Return every line of the data below word for word, including the punctuation.

──────

(* ===== verification/_CoqProject ===== *)
-Q . S2P
Prelude.v
Mem.v
KString.v
FrameAlloc.v
Pmm.v
Kheap.v
KheapSpec.v
Task.v
Sched.v
Pipe.v
Pmap.v
Libk.v
Net.v
Font.v
Screen.v
Gfx.v
Kbd.v
Mouse.v
Vfs.v
VfsSpec.v
Block.v
Ext2.v
Ext2Spec.v
Ext2Ref.v
Devfs.v
SysState.v
SysDemo.v
SysFd.v
SysFdSpec.v
SysOwn.v
SysSig.v
SysSigSpec.v
Elf.v
SysProc.v
SysMem.v
SysMemSpec.v
SysGfx.v
Syscall.v
SysInv.v
SysKeep.v
SysForkWait.v
SysSafe.v
Idt.v
Ports.v
Ps2.v
Rtc.v
Pci.v
Ide.v
Dma.v
DmaSpec.v
Ahci.v
AhciSpec.v
E1000.v
E1000Spec.v
E1000Init.v
NicTest.v
Uhci.v
UhciSpec.v
Audio.v
AudioSpec.v
Lapic.v
Boot.v
BootSpec.v
BootDemo.v
Libc.v
Progs.v
ProgsSpec.v
Calc.v
Sh.v
ShSpec.v
Sha256.v
Base64.v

──────

The answer:
(* ===== verification/_CoqProject ===== *)
-Q . S2P
Prelude.v
Mem.v
KString.v
FrameAlloc.v
Pmm.v
Kheap.v
KheapSpec.v
Task.v
Sched.v
Pipe.v
Pmap.v
Libk.v
Net.v
Font.v
Screen.v
Gfx.v
Kbd.v
Mouse.v
Vfs.v
VfsSpec.v
Block.v
Ext2.v
Ext2Spec.v
Ext2Ref.v
Devfs.v
SysState.v
SysDemo.v
SysFd.v
SysFdSpec.v
SysOwn.v
SysSig.v
SysSigSpec.v
Elf.v
SysProc.v
SysMem.v
SysMemSpec.v
SysGfx.v
Syscall.v
SysInv.v
SysKeep.v
SysForkWait.v
SysSafe.v
Idt.v
Ports.v
Ps2.v
Rtc.v
Pci.v
Ide.v
Dma.v
DmaSpec.v
Ahci.v
AhciSpec.v
E1000.v
E1000Spec.v
E1000Init.v
NicTest.v
Uhci.v
UhciSpec.v
Audio.v
AudioSpec.v
Lapic.v
Boot.v
BootSpec.v
BootDemo.v
Libc.v
Progs.v
ProgsSpec.v
Calc.v
Sh.v
ShSpec.v
Sha256.v
Base64.v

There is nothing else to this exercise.